● Source data
◇ ◇ ◇ ◇ ◇ ◇ ◇

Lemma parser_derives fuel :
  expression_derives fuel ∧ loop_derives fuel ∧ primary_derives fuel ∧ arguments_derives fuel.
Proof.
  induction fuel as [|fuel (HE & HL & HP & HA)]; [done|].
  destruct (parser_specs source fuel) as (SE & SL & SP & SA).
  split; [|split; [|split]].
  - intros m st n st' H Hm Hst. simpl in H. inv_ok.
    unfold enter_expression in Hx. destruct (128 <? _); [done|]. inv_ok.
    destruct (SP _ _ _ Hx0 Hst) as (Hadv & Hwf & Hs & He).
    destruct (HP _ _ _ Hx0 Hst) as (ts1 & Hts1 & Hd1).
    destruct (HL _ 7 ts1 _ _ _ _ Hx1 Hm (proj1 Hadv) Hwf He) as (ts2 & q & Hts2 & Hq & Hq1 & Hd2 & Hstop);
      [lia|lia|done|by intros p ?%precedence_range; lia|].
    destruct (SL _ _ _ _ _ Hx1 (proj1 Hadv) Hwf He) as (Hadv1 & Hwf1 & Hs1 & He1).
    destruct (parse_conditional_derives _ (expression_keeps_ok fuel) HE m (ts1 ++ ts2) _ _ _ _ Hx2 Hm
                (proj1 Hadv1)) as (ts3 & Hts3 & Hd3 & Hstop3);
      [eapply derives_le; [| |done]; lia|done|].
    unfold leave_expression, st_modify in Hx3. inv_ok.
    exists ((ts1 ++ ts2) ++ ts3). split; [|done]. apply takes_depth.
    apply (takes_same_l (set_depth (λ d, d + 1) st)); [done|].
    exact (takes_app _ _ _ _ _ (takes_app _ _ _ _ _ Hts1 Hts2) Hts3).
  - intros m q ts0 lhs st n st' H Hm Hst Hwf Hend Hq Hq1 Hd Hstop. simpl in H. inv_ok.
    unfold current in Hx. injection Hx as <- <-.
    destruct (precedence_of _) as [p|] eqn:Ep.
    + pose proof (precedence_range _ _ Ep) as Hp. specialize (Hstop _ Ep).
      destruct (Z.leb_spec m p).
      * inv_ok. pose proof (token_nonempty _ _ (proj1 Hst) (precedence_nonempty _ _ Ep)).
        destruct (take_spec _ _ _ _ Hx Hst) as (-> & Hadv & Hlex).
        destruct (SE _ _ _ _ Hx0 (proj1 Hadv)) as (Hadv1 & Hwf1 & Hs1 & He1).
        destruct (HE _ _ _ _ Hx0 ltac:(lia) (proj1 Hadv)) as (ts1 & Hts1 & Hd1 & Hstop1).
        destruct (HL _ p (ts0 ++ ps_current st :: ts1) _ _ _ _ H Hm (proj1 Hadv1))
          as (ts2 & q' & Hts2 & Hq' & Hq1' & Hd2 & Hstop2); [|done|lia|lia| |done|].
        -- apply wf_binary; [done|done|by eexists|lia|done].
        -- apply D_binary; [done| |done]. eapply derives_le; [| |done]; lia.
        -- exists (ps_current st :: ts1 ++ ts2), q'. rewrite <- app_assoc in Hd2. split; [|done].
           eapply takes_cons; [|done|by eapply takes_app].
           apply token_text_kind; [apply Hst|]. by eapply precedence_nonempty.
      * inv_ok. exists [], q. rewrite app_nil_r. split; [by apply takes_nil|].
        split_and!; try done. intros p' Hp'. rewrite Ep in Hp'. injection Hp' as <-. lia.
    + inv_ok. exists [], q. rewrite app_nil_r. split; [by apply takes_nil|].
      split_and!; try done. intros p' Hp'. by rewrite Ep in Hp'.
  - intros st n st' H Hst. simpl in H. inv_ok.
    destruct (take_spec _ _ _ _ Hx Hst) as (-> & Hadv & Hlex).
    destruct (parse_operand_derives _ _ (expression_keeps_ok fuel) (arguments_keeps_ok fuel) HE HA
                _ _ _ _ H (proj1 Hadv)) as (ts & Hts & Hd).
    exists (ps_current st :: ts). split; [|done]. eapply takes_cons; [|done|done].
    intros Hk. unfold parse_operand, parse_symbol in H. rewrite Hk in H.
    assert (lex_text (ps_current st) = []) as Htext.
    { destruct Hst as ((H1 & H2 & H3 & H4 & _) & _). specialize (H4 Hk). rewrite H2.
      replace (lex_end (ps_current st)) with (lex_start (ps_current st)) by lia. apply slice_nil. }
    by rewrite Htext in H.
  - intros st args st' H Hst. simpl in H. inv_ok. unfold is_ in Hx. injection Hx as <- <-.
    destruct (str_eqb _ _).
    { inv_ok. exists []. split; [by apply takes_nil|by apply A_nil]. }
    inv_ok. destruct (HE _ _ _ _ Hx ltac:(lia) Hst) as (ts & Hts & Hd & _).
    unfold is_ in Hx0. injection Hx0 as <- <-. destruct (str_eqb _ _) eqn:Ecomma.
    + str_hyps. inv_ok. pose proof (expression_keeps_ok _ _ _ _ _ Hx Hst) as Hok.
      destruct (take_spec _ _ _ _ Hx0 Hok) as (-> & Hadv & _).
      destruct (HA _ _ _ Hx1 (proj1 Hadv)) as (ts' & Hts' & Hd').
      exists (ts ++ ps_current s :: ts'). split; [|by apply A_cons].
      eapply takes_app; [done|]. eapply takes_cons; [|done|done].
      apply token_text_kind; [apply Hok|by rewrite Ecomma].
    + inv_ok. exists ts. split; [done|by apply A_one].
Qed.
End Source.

◇ ◇ ◇ ◇ ◇ ◇ ◇

● Work instructions
Everything from the first line of the records above to the line containing "split; [|split; [|split]].", inclusive, should be repeated exactly; leave out the rest.

● Response box
Lemma parser_derives fuel :
  expression_derives fuel ∧ loop_derives fuel ∧ primary_derives fuel ∧ arguments_derives fuel.
Proof.
  induction fuel as [|fuel (HE & HL & HP & HA)]; [done|].
  destruct (parser_specs source fuel) as (SE & SL & SP & SA).
  split; [|split; [|split]].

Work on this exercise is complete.